— Provided records —

(* ===== verification/CcallWitness.v ===== *)
(** * Conference calls on concrete inputs

    Alice's client starts a conference, joins it over a server and becomes active;
    an idle client hears of calls. *)

From S2P Require Import Prelude LibRe EconnMsg UserHash AudioLevel UserList UserListSpec UserListWitness Keystore KeystoreSpec KeystoreWitness CcallKeys CcallKeysSpec CcallKeysInv CcallKeysWitness CcallSft Icall Ccall CcallOps CcallMsg CcallSpec CcallInv CcallSafe CcallProps CcallAgree.

Import LibReRef SodiumRef.

(** A clock that has run for a while. *)
Definition late_env : KsEnv := {|
  tmr_jiffies := λ n, 100000 + Z.of_nat n;
  mem_zalloc_ok := λ _, true;
  HKDF := λ _ out secret salt info, (1, KsRef.kdf (length out) secret salt info);
|}.
#[local] Existing Instance late_env.

#[local] Instance late_env_len : KsEnvLen late_env.
Proof. split. intros. cbn. unfold KsRef.kdf. by rewrite length_fmap, length_seq. Qed.

#[local] Instance cc_env : CcEnv := {|
  sendh_ret := λ _, 0; sfth_ret := λ _, 0; ecall_ret := λ _, 0; ecall_has_econn := λ _, true;
  econn_message_encode_ret := λ _, 0; config_request_ret := λ _, 0;
  msystem_get_muted := λ _, false; msystem_get_env := 1;
  avs_version_str := "avs 1.0"; avs_version_short := "1.0";
  econn_props_videosend := λ b, if b then 1%positive else 2%positive;
  econn_props_get := λ _ _, None;
  stack_key := λ _, replicate E2EE_SESSIONKEY_SIZE 0;
|}.

#[local] Instance call_env_ok : CallEnvOk.
Proof.
  split; [|done|done]. intros n. unfold CCALL_MLS_KEY_AGE. cbn. lia.
Qed.

Definition secret1 : list Z := [1; 2; 3; 4].
Definition some_call (o : option conf_call) : conf_call :=
  match o with
  | Some c => c
  | None => new_call "" (mk_list (mk_user 1 "" "") []) (fresh true) false false
  end.

Definition idle : conf_call :=
  some_call (ccall_alloc "conv" (Some "alice") (Some "c") false false secret1)%string.

Lemma idle_alloc :
  ccall_alloc "conv" (Some "alice") (Some "c") false false secret1 = Some idle.
Proof.
  unfold idle. assert (E : match ccall_alloc "conv" (Some "alice") (Some "c") false false secret1
    with Some _ => true | None => false end = true) by reflexivity.
  by destruct (ccall_alloc _ _ _ _ _ _).
Qed.

Lemma idle_ok : call_ok idle.
Proof. eapply ccall_alloc_ok; [apply idle_alloc|cbn; lia]. Qed.

(** The call after operations. *)
Definition run1 (o : cc_op) (c : conf_call) : conf_call :=
  match cc_exec o c with Some (_, c', _) => c' | None => c end.
Definition run_cc (os : list cc_op) (c : conf_call) : conf_call := foldl (λ c o, run1 o c) c os.

Fixpoint ops_ok (os : list cc_op) (c : conf_call) : Prop :=
  match os with
  | [] => True
  | o :: os => op_ok c o ∧ ops_ok os (run1 o c)
  end.

Lemma run1_step o c : call_ok c → op_ok c o → cc_step c (run1 o c).
Proof.
  intros Hc Ho. destruct (wp_defined _ _ _ (cc_exec_ok o c Hc Ho)) as ([] & c' & e & Hrun & _).
  exists o, e. unfold run1. by rewrite Hrun.
Qed.

Lemma run_cc_steps os : ∀ c, call_ok c → ops_ok os c → rtc cc_step c (run_cc os c).
Proof.
  induction os as [|o os IH]; intros c Hc Hos; [done|]. destruct Hos as [Ho Hos].
  pose proof (run1_step o c Hc Ho) as Hst. eapply rtc_l; [exact Hst|].
  apply IH; [by eapply cc_step_ok|done].
Qed.

Lemma run_cc_ok os c : call_ok c → ops_ok os c → call_ok (run_cc os c).
Proof.
  intros Hc Hos. eapply rtc_invariant; [intros; by eapply cc_step_ok|by apply run_cc_steps|done].
Qed.

(** A configuration with one server. *)
Definition sft1 : zapi_ice_server := {|
  srv_url := "https://sft1.wire"; srv_username := ""; srv_credential := "" |}.
Definition config1 : call_config := {|
  cfg_iceservers := []; cfg_sftservers := [sft1]; cfg_sftservers_all := [];
  cfg_sfticeservers := []; cfg_is_federating := false |}.

Lemma config1_ok : cfg_ok config1.
Proof. split; [|constructor]. constructor; [|constructor]. split; [done|cbn; lia]. Qed.

(** Alice starts the call and waits for the configuration. *)
Definition ops_start : list cc_op := [DoSetConfig config1; DoStart ICALL_CALL_TYPE_NORMAL true false].
Definition outgoing : conf_call := run_cc ops_start idle.

Lemma outgoing_ok : ops_ok ops_start idle.
Proof. repeat split; apply config1_ok. Qed.

Lemma outgoing_state : cf_state outgoing = CCALL_STATE_WAITCONFIG_OUTGOING.
Proof. reflexivity. Qed.

Lemma ccall_reachable_ok_witness :
  call_ok outgoing ∧
  ∃ c' e, cc_exec (DoTimer TmrConnect) outgoing = Some ((), c', e) ∧ call_ok c'.
Proof.
  destruct (ccall_reachable_ok "conv" (Some "alice"%string) (Some "c"%string) false false secret1
              idle outgoing) as [H1 H2].
  - exact idle_alloc.
  - apply le_n.
  - exact (run_cc_steps ops_start idle idle_ok outgoing_ok).
  - split; [exact H1|]. exact (H2 (DoTimer TmrConnect) I).
Defined.

Lemma waiting_call_times_out_witness :
  is_Some (cf_timers outgoing TmrConnect) ∧
  wp (fire TmrConnect) (λ _ c' e,
    call_ok c' ∧
    if bool_decide (cf_state outgoing = CCALL_STATE_SETUPRECV)
    then told_end e = [] ∧
         (cf_state c' = CCALL_STATE_IDLE ∨
          cf_state c' = CCALL_STATE_TERMINATING ∧ ∃ a, CcEcall a EcEnd ∈ e)
    else told_end e = [CcLeave ICALL_REASON_TIMEOUT ECONN_MESSAGE_TIME_UNKNOWN] ∧
         cf_state c' = CCALL_STATE_IDLE) outgoing.
Proof.
  apply waiting_call_times_out; [exact (run_cc_ok _ _ idle_ok outgoing_ok)|reflexivity].
Defined.

(** Without servers. *)
Definition config0 : call_config := {|
  cfg_iceservers := []; cfg_sftservers := []; cfg_sftservers_all := [];
  cfg_sfticeservers := []; cfg_is_federating := false |}.
Definition ops_start0 : list cc_op := [DoSetConfig config0; DoStart ICALL_CALL_TYPE_NORMAL true false].
Definition outgoing0 : conf_call := run_cc ops_start0 idle.

Lemma outgoing0_ok : ops_ok ops_start0 idle.
Proof. repeat split; constructor. Qed.

Definition je_of (c : conf_call) : join_elem :=
  default {| je_addr := 0; je_call_type := ICALL_CALL_TYPE_NORMAL; je_audio_cbr := false;
             je_retry_attempt := false |} (cf_je c).

Lemma je_some c :
  match cf_je c with Some _ => true | None => false end = true → cf_je c = Some (je_of c).
Proof. unfold je_of. by destruct (cf_je c). Qed.

Lemma useless_config_reenters_witness :
  wp (config_update_handler (je_addr (je_of outgoing0))) (λ _ c' e,
    cf_state c' = CCALL_STATE_CONNSENT ∧
    cf_timers c' TmrConnect = Some CCALL_CONNECT_TIMEOUT ∧
    (cfg_servers cfg_sftservers (cf_cfg outgoing0) = None →
     unconnected (cf_state outgoing0) = true →
       CcLeave ICALL_REASON_ERROR ECONN_MESSAGE_TIME_UNKNOWN ∈ e)) outgoing0.
Proof.
  apply useless_config_reenters.
  - exact (run_cc_ok _ _ idle_ok outgoing0_ok).
  - apply je_some. reflexivity.
  - left. reflexivity.
Defined.

(** *** An active call *)

Definition sft_setup : econn_message := {|
  msg_type := ECONN_SETUP; sessid_sender := default ""%string (cc_convid_hash (cf idle));
  src_userid := "SFT"; src_clientid := "SFT"; dest_userid := "alice"; dest_clientid := "c";
  resp := false; transient := false; msg_time := 0; msg_age := 0;
  msg_u := u_setup (Some "sdp"%string) None (Some "https://sft1.wire/"%string) None |}.

Definition ops_join : list cc_op :=
  ops_start ++ [DoConfigUpdate (je_addr (je_of outgoing)); DoSftMsgRecv 200 (Some sft_setup)].
Definition joined : conf_call := run_cc ops_join idle.
Definition conn : nat := default 0%nat (cc_ecall (cf joined)).
Definition active : conf_call := run_cc [DoMediaEstab conn false] joined.

Lemma joined_ok : ops_ok ops_join idle.
Proof. repeat split; [apply config1_ok..|]. intros m [= <-]. discriminate. Qed.

Lemma active_alive : alive conn active.
Proof.
  split.
  - apply run_cc_ok; [exact (run_cc_ok _ _ idle_ok joined_ok)|]. by split.
  - reflexivity.
  - reflexivity.
  - exists CCALL_KEEPALIVE_TIMEOUT. reflexivity.
Qed.

Lemma dead_connection_noticed_witness :
  wp (silence 4;; fire TmrKeepalive) (λ _ c' e, reconnects active c' e) active.
Proof. apply (dead_connection_noticed conn); [exact active_alive|reflexivity]. Defined.

(** *** Announcements *)

Definition start_of (ts sq : Z) (url : string) : confstart := {|
  cs_props := None; cs_sft_url := Some url; cs_sft_tuple := None;
  cs_secret := [ts; sq; 0; 0]; cs_timestamp := ts; cs_seqno := sq; cs_sftl := [url] |}.
Definition start_msg (cs : confstart) : econn_message := {|
  msg_type := ECONN_CONF_START; sessid_sender := ""; src_userid := ""; src_clientid := "";
  dest_userid := ""; dest_clientid := ""; resp := false; transient := false; msg_time := 1000;
  msg_age := 5; msg_u := u_confstart cs |}.

Definition bobs_call : confstart := start_of 50 2 "https://sft1.wire".
Definition carols_call : confstart := start_of 40 7 "https://sft2.wire/".
Definition from_bob : string * string * econn_message := ("bob", "b", start_msg bobs_call)%string.
Definition from_carol : string * string * econn_message :=
  ("carol", "d", start_msg carols_call)%string.

Lemma announces_start u d ts sq url :
  0 < ts → 0 <= sq < 2 ^ 31 → url ≠ ""%string →
  announces (u, d, start_msg (start_of ts sq url)) (start_of ts sq url).
Proof.
  intros Ht Hq Hu. split; [done|]. split; [|by split]. split; [by exists url|cbn; lia|].
  by constructor; [|constructor].
Qed.

Lemma bob_announces : announces from_bob bobs_call.
Proof. by apply announces_start. Qed.
Lemma carol_announces : announces from_carol carols_call.
Proof. by apply announces_start. Qed.

Lemma idle_ts : cf_sft_timestamp idle = 0.
Proof. reflexivity. Qed.

Lemma idle_hears ms css : Forall2 announces ms css → hears idle ms css.
Proof. intros Hms. split; [exact idle_ok|by rewrite idle_ts|done]. Qed.

Lemma idle_heard css : heard idle css = announced <$> css.
Proof. unfold heard, known. cbn [call_of id_timestamp]. by rewrite idle_ts. Qed.

Lemma clients_agree_on_call_witness :
  wp (recv_all [from_bob; from_carol]) (λ _ cA' _,
    wp (recv_all [from_carol; from_bob]) (λ _ cB' _,
      call_of cA' = call_of cB' ∧ earliest (call_of cA') (heard idle [bobs_call; carols_call]))
      idle) idle.
Proof.
  apply (clients_agree_on_call idle idle _ _ [bobs_call; carols_call] [carols_call; bobs_call]).
  - apply idle_hears. constructor; [exact bob_announces|].
    constructor; [exact carol_announces|constructor].
  - apply idle_hears. constructor; [exact carol_announces|].
    constructor; [exact bob_announces|constructor].
  - by rewrite idle_heard.
  - intros i. rewrite !idle_heard. cbn. set_solver.
  - intros i j. rewrite !idle_heard. cbn. rewrite !elem_of_cons, !elem_of_nil.
    intros [->|[->|[]]] [->|[->|[]]]; done.
Defined.

Lemma incoming_call_rings_witness :
  ∃ should_ring,
  (should_ring = true ↔
    false = false ∧ ECONN_CONF_START = ECONN_CONF_START ∧ 5 < 30 ∧
    strcaseeq (Some "bob"%string) (ui_userid_real (ul_self (cf_userl idle))) = false ∧
    cf_meeting_is_set idle = false) ∧
  wp (ccall_msg_recv (Some "bob") (Some "b") (start_msg bobs_call))%string
     (comes_in (start_msg bobs_call) "bob" "b" should_ring) idle.
Proof.
  apply (incoming_call_rings "bob" "b" (start_msg bobs_call) bobs_call idle).
  - exact idle_ok.
  - reflexivity.
  - apply bob_announces.
  - split; [discriminate|reflexivity].
Defined.
(* ===== verification/WireWitness.v ===== *)
(** * The message format on concrete messages

    With the concrete implementations of libre: messages of every kind that are
    encoded and decoded, and texts received by a conference call. *)

From stdpp Require Import gmap.
From S2P Require Import Prelude LibRe LibReJson Jzon EconnMsg EconnFmt EconnFmtSpec EconnFmtProps UserHash AudioLevel UserList UserListWitness Keystore KeystoreSpec KeystoreWitness CcallKeys CcallKeysInv CcallKeysWitness CcallSft Icall Ccall CcallOps CcallMsg CcallSpec CcallInv CcallSafe CcallWitness CcallWire.

Import LibReRef LibReJsonRef SodiumRef.

#[local] Open Scope string_scope.
#[local] Open Scope Z_scope.

#[local] Existing Instances late_env late_env_len cc_env call_env_ok.

Definition no_props : props_heap := ∅.
Definition some_props : props_heap := {[ 1%positive := [("videosend", ODICT_STRING "false")] ]}.

Definition message (t : econn_msg) (u : econn_payload) : econn_message := {|
  msg_type := t; sessid_sender := "3F2A"; src_userid := "alice"; src_clientid := "c1";
  dest_userid := ""; dest_clientid := ""; resp := false; transient := true;
  msg_time := 0; msg_age := 0; msg_u := u |}.

Lemma message_header t u : header_ok (message t u).
Proof. split; unfold id_fits, ECONN_ID_LEN; cbn; lia. Qed.

(** A conference announcement with a secret, two servers and properties. *)
Definition announcement : econn_message :=
  message ECONN_CONF_START (u_confstart {|
    cs_props := Some 1%positive; cs_sft_url := Some "https://sft1/"; cs_sft_tuple := None;
    cs_secret := [0; 255; 16; 17; 3]; cs_timestamp := 1700000000; cs_seqno := 4294967295;
    cs_sftl := ["https://sft1/"; "https://sft2/"] |}).

Lemma announcement_ok : message_ok some_props announcement.
Proof.
  split; [apply message_header|]. split; cbn -[Z.pow]; try lia; [|eauto|].
  - exists [("videosend", ODICT_STRING "false")]. split; [done|]. split; [keys_differ|].
    by repeat constructor.
  - split; [done|]. unfold bytes_ok. apply (bool_decide_unpack _). by vm_compute.
Qed.

Lemma message_delivered_witness :
  ∃ text p h2',
    econn_message_encode some_props announcement = Some (inr text)
    ∧ econn_message_decode no_props 1700000010 1700000003 (Some text)
      = inr (Decoded (delivered announcement 1700000010 1700000003 p) h2')
    ∧ no_props ⊆ h2'
    ∧ (p ≫= (h2' !!.))
      = (payload_props (delivered_payload (msg_type announcement) (msg_u announcement))
         ≫= (some_props !!.)).
Proof. apply message_delivered, announcement_ok. Defined.

(** The same, computed. *)
Example announcement_arrives :
  match econn_message_encode some_props announcement with
  | Some (inr text) =>
    match econn_message_decode no_props 1700000010 1700000003 (Some text) with
    | inr (Decoded m _) => bool_decide (m = delivered announcement 1700000010 1700000003 (Some 1%positive))
    | _ => false
    end
  | _ => false
  end = true.
Proof. vm_compute. reflexivity. Qed.

Definition text_of (h : props_heap) (m : econn_message) : string :=
  match econn_message_encode h m with Some (inr text) => text | _ => "" end.

(** A key message. *)
Definition key_message : econn_message :=
  message ECONN_CONF_KEY (u_confkey [Some {| ek_idx := 65536; ek_data := [1; 2; 3; 4] |};
                                     Some {| ek_idx := 4294901760; ek_data := [] |}]).

Definition key_received : econn_message := delivered key_message 20 10 None.

Lemma decoded_message_typed_witness :
  message_typed no_props key_received ∧ transient key_received = false
  ∧ ∃ j name, jzon_decode (Some (text_of no_props key_message)) = inr j
              ∧ jzon_str (Some j) "type" = Some name
              ∧ LibReRef.lower name = LibReRef.lower (econn_msg_name (msg_type key_received)).
Proof. apply (decoded_message_typed no_props 20 10). vm_compute. reflexivity. Defined.

Definition offer : econn_message := message ECONN_UPDATE (u_setup (Some "v=0") None None None).

Lemma optional_props_undecodable_witness :
  ∃ text, econn_message_encode no_props offer = Some (inr text)
          ∧ econn_message_decode some_props 7 7 (Some text) = inl ENOENT.
Proof.
  apply (optional_props_undecodable no_props some_props offer "v=0" None None); [|apply message_header|done].
  right. by right.
Defined.

Lemma received_text_safe_witness :
  wp (cc_exec (DoMsgRecv (Some "bob") (Some "d") key_received)) (λ _ c' _, call_ok c') idle.
Proof.
  apply (received_text_safe no_props 20 10 (Some (text_of no_props key_message)) key_received no_props).
  - vm_compute. reflexivity.
  - split; [done|done|done].
  - constructor.
  - apply idle_ok.
  - intros cp E. vm_compute in E. discriminate E.
Defined.

Lemma null_url_undefined_witness :
  ∃ m', econn_message_decode no_props 100 90
          (Some (null_url_text (message ECONN_CONF_START u_zero) [9; 9; 9; 9] 1700000000 1))
        = inr (Decoded m' no_props)
        ∧ ccall_msg_recv (Some "mallory") (Some "m") m' idle = None.
Proof.
  apply null_url_undefined; [done|apply message_header| |lia|lia|unfold CCALL_CONFSTART_TIMEOUT_S; lia|].
  - unfold bytes_ok. apply (bool_decide_unpack _). by vm_compute.
  - reflexivity.
Defined.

— Work instruction —
Given the data above, transcribe exactly the lines from the one containing "match econn_message_decode no_props" down to the one containing "Definition text_of (h", and no others.

— Task solution —
    match econn_message_decode no_props 1700000010 1700000003 (Some text) with
    | inr (Decoded m _) => bool_decide (m = delivered announcement 1700000010 1700000003 (Some 1%positive))
    | _ => false
    end
  | _ => false
  end = true.
Proof. vm_compute. reflexivity. Qed.

Definition text_of (h : props_heap) (m : econn_message) : string :=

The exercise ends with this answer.